__Activity__. Below are the records; copy exactly the stretch from the line containing "replace (n <?" through the line containing "[discriminate |].", both ends included, and nothing else.

__Data for analysis__.
Lemma str_no_dot (n : Z) : all_chars (fun a => a <> "."%char) (str n).
Proof.
  unfold str.
  assert (Hu : forall d, all_chars (fun a => a <> "."%char)
                                   (NilZero.string_of_uint d)).
  { intros d. unfold NilZero.string_of_uint.
    pose proof (string_of_uint_digits d) as Hd.
    apply (all_chars_impl _ (fun a => a <> "."%char)) in Hd; [| tauto].
    destruct d; try exact Hd. simpl. split; [discriminate | exact I]. }
  destruct (Z.to_int n) as [d | d]; simpl; [apply Hu |].
  split; [discriminate | apply Hu].
Qed.

Lemma str_inj (a b : Z) : str a = str b -> a = b.
Proof.
  unfold str. intros Heq.
  assert (Hnn : forall n, Z.to_int n <> Decimal.Pos Decimal.Nil /\
                          Z.to_int n <> Decimal.Neg Decimal.Nil).
  { intros [| p | p]; simpl; split; try discriminate;
      intros [= Hp]; exact (DecimalPos.Unsigned.to_uint_nonnil p Hp). }
  apply DecimalZ.to_int_inj.
  pose proof (NilZero.isi (Z.to_int a) (proj1 (Hnn a)) (proj2 (Hnn a))) as Ha.
  pose proof (NilZero.isi (Z.to_int b) (proj1 (Hnn b)) (proj2 (Hnn b))) as Hb.
  rewrite Heq in Ha. congruence.
Qed.

(** The two [rstrip]s of [human_amount] leave the shortest way of writing
    the number. *)
Lemma rstrip_format (q : Z) :
  rstrip "." (rstrip "0" (str (q / 10 ^ 8) +:+ "." +:+ zfill 8 (q mod 10 ^ 8)))
  = fixed8 q.
Proof.
  unfold fixed8.
  assert (Hfr : 0 <= q mod 10 ^ 8 < 10 ^ 8) by (apply Z.mod_pos_bound; lia).
  set (fr := q mod 10 ^ 8) in *. set (ip := str (q / 10 ^ 8)).
  destruct (Z.eqb_spec fr 0) as [-> | Hne].
  - change (zfill 8 0) with "00000000"%string.
    rewrite rstrip_app_keep by (vm_compute; discriminate).
    change (rstrip "0" ("." +:+ "00000000")) with "."%string.
    rewrite rstrip_app_drop by reflexivity.
    apply rstrip_none, str_no_dot.
  - assert (Hfrac : rstrip "0" (zfill 8 fr) <> EmptyString).
    { intros Hnil. apply rstrip_all, (zfill_all_zero 8) in Hnil.
      rewrite Z.mod_small in Hnil by exact Hfr. contradiction. }
    assert (Hdot : rstrip "0" ("." +:+ zfill 8 fr)
                   = "." +:+ rstrip "0" (zfill 8 fr)).
    { change ("." +:+ zfill 8 fr) with (String "." (zfill 8 fr)).
      now rewrite rstrip_cons. }
    rewrite rstrip_app_keep by (rewrite Hdot; discriminate).
    rewrite Hdot.
    assert (Hkeep : rstrip "." (rstrip "0" (zfill 8 fr))
                    = rstrip "0" (zfill 8 fr)).
    { apply rstrip_none, rstrip_chars.
      eapply all_chars_impl; [| apply zfill_digits].
      apply is_digit_not_dot. }
    rewrite rstrip_app_keep.
    + change ("." +:+ rstrip "0" (zfill 8 fr))
        with (String "." (rstrip "0" (zfill 8 fr))).
      rewrite rstrip_cons by (rewrite Hkeep; exact Hfrac).
      now rewrite Hkeep.
    + change ("." +:+ rstrip "0" (zfill 8 fr))
        with (String "." (rstrip "0" (zfill 8 fr))).
      rewrite rstrip_cons by (rewrite Hkeep; exact Hfrac). discriminate.
Qed.

(** ** Amounts: numbers *)

Lemma div_half_even_spec (n d : Z) :
  0 <= n -> 0 < d ->
  0 <= div_half_even n d /\ 2 * Z.abs (div_half_even n d * d - n) <= d.
Proof.
  intros Hn Hd. unfold div_half_even.
  pose proof (Z.div_mod n d ltac:(lia)) as Hdm.
  pose proof (Z.mod_pos_bound n d Hd) as Hr.
  pose proof (Z.div_pos n d Hn Hd) as Hq.
  set (q := n / d) in *. set (r := n mod d) in *.
  destruct (Z.ltb_spec (2 * r) d); [split; [lia | nia] |].
  destruct (Z.ltb_spec d (2 * r)); [split; [lia | nia] |].
  destruct (Z.even q); split; (lia || nia).
Qed.

(** [2 ^ log2_quot n d <= n / d], with the powers of two cleared of
    negative exponents. *)
Lemma log2_quot_lower (n d : Z) :
  0 < n -> 0 < d ->
  forall a b : Z, 0 <= a -> 0 <= b -> a - b = log2_quot n d ->
    d * 2 ^ a <= n * 2 ^ b.
Proof.
  intros Hn Hd a b Ha Hb Hk. unfold log2_quot in Hk.
  pose proof (Z.log2_spec n Hn) as [Hnl Hnu].
  pose proof (Z.log2_spec d Hd) as [Hdl Hdu].
  pose proof (Z.log2_nonneg n) as Hln. pose proof (Z.log2_nonneg d) as Hld.
  set (ln := Z.log2 n) in *. set (ld := Z.log2 d) in *.
  assert (Hpa : 0 < 2 ^ a) by (apply Z.pow_pos_nonneg; lia).
  assert (Hpb : 0 < 2 ^ b) by (apply Z.pow_pos_nonneg; lia).
  (* the bound one binade lower always holds *)
  assert (Hlow : forall a' b', 0 <= a' -> 0 <= b' -> a' - b' = ln - ld - 1 ->
                               d * 2 ^ a' <= n * 2 ^ b').
  { intros a' b' Ha' Hb' Hab.
    assert (Hpa' : 0 < 2 ^ a') by (apply Z.pow_pos_nonneg; lia).
    assert (Hpb' : 0 < 2 ^ b') by (apply Z.pow_pos_nonneg; lia).
    assert (Heq : 2 ^ (ld + 1) * 2 ^ a' = 2 ^ ln * 2 ^ b').
    { rewrite <- !Z.pow_add_r by lia. f_equal. lia. }
    nia. }
  destruct (Z.leb_spec 0 (ln - ld)) as [Hk0 | Hk0].
  - destruct (Z.ltb_spec n (d * 2 ^ (ln - ld))) as [Hbelow | Habove].
    + apply Hlow; lia.
    + replace a with ((ln - ld) + b) by lia.
      rewrite Z.pow_add_r by lia. nia.
  - destruct (Z.ltb_spec (n * 2 ^ (- (ln - ld))) d) as [Hbelow | Habove].
    + apply Hlow; lia.
    + replace b with (- (ln - ld) + a) by lia.
      rewrite Z.pow_add_r by lia. nia.
Qed.

Lemma log2_quot_upper (n d : Z) :
  0 < n -> 0 < d -> log2_quot n d <= Z.log2 n.
Proof.
  intros Hn Hd. unfold log2_quot.
  pose proof (Z.log2_nonneg d).
  destruct (Z.leb (0) (Z.log2 n - Z.log2 d));
    match goal with |- context [if ?b then _ else _] => destruct b end; lia.
Qed.

(** The shape of a quotient of positive integers that fits a float. *)
Lemma true_divide_pos (n d : Z) (x : float) :
  0 < n -> 0 < d -> true_divide n d = Ok x ->
  let e := Z.max (log2_quot n d - 52) (-1074) in
  fsign x = false /\ fexp x = e /\
  fmant x = (if 0 <=? e then div_half_even n (d * 2 ^ e)
             else div_half_even (n * 2 ^ (- e)) d).
Proof.
  intros Hn Hd. unfold true_divide.
  destruct (Z.eqb_spec d 0); [lia |].
  rewrite (Z.abs_eq n), (Z.abs_eq d) by lia.
  destruct (Z.eqb_spec n 0); [lia |].
  replace (n <? 0) with false by (symmetry; apply Z.ltb_ge; lia).
  replace (d <? 0) with false by (symmetry; apply Z.ltb_ge; lia).
  cbv zeta.
  match goal with |- context [if ?b then Raise _ else _] => destruct b end;
    [discriminate |].
  intros [= <-]. simpl. auto.
Qed.

(** What is printed is within [10^-8 + 2^-53 * (n / d)] of [n / d]. *)
Lemma scaled_accuracy (n d : Z) (x : float) :
  0 < n -> 0 < d -> true_divide n d = Ok x ->
  0 <= scaled_1e8 x /\
  Z.abs (scaled_1e8 x * d - n * 10 ^ 8) * 2 ^ 53 <= d * 2 ^ 53 + n * 10 ^ 8.
Proof.
  intros Hn Hd Hx.
  destruct (true_divide_pos n d x Hn Hd Hx) as (_ & He & Hm).
  unfold scaled_1e8. rewrite He, Hm. clear He Hm Hx.
  pose proof (log2_quot_lower n d Hn Hd) as Hlow.
  set (k := log2_quot n d) in *.
  set (e := Z.max (k - 52) (-1074)).
  destruct (Z.leb_spec 0 e) as [He | He].
  - assert (Hp : 0 < 2 ^ e) by (apply Z.pow_pos_nonneg; lia).
    destruct (div_half_even_spec n (d * 2 ^ e) ltac:(lia) ltac:(nia))
      as [Hm0 Hm].
    set (m := div_half_even n (d * 2 ^ e)) in *.
    specialize (Hlow (e + 52) 0 ltac:(lia) ltac:(lia) ltac:(subst e; lia)).
    rewrite Z.pow_add_r in Hlow by lia.
    change (2 ^ 0) with 1 in Hlow.
    split; [nia |].
    replace (m * 2 ^ e * 10 ^ 8 * d - n * 10 ^ 8)
      with (10 ^ 8 * (m * (d * 2 ^ e) - n)) by ring.
    rewrite Z.abs_mul, (Z.abs_eq (10 ^ 8)) by lia.
    nia.
  - assert (Hp : 0 < 2 ^ (- e)) by (apply Z.pow_pos_nonneg; lia).
    destruct (div_half_even_spec (n * 2 ^ (- e)) d ltac:(nia) Hd) as [Hm0 Hm].
    set (m := div_half_even (n * 2 ^ (- e)) d) in *.
    destruct (div_half_even_spec (m * 10 ^ 8) (2 ^ (- e)) ltac:(nia) Hp)
      as [Hq0 Hq].
    set (q := div_half_even (m * 10 ^ 8) (2 ^ (- e))) in *.
    split; [exact Hq0 |].
    set (E := 2 ^ (- e)) in *.
    assert (Hsum : Z.abs (q * d - n * 10 ^ 8) * (2 * E)
                   <= d * E + 10 ^ 8 * d).
    { replace (Z.abs (q * d - n * 10 ^ 8) * (2 * E))
        with (Z.abs (2 * ((q * d - n * 10 ^ 8) * E)))
        by (rewrite !Z.abs_mul, (Z.abs_eq 2), (Z.abs_eq E) by lia; ring).
      replace (2 * ((q * d - n * 10 ^ 8) * E))
        with (d * (2 * (q * E - m * 10 ^ 8))
              + 10 ^ 8 * (2 * (m * d - n * E))) by ring.
      etransitivity; [apply Z.abs_triangle |].
      rewrite !Z.abs_mul, (Z.abs_eq d), (Z.abs_eq (10 ^ 8)),
              !(Z.abs_eq 2) by lia.
      nia. }
    destruct (Z.le_gt_cases (-1074) (k - 52)) as [Hnorm | Hsub].
    + specialize (Hlow 52 (- e) ltac:(lia) ltac:(lia) ltac:(subst e; lia)).
      fold E in Hlow.
      assert (Habs : 0 <= Z.abs (q * d - n * 10 ^ 8)) by apply Z.abs_nonneg.
      nia.
    + assert (HE : 2 ^ 1074 = E) by (subst E e; f_equal; lia).
      assert (Hbig : 10 ^ 8 <= E) by (rewrite <- HE; vm_compute; discriminate).
      assert (Habs : 0 <= Z.abs (q * d - n * 10 ^ 8)) by apply Z.abs_nonneg.
      assert (Hle : Z.abs (q * d - n * 10 ^ 8) * (2 * E) <= 2 * d * E) by nia.
      assert (Hd1 : Z.abs (q * d - n * 10 ^ 8) <= d) by nia.
      nia.
Qed.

__Written answer__.
  replace (n <? 0) with false by (symmetry; apply Z.ltb_ge; lia).
  replace (d <? 0) with false by (symmetry; apply Z.ltb_ge; lia).
  cbv zeta.
  match goal with |- context [if ?b then Raise _ else _] => destruct b end;
    [discriminate |].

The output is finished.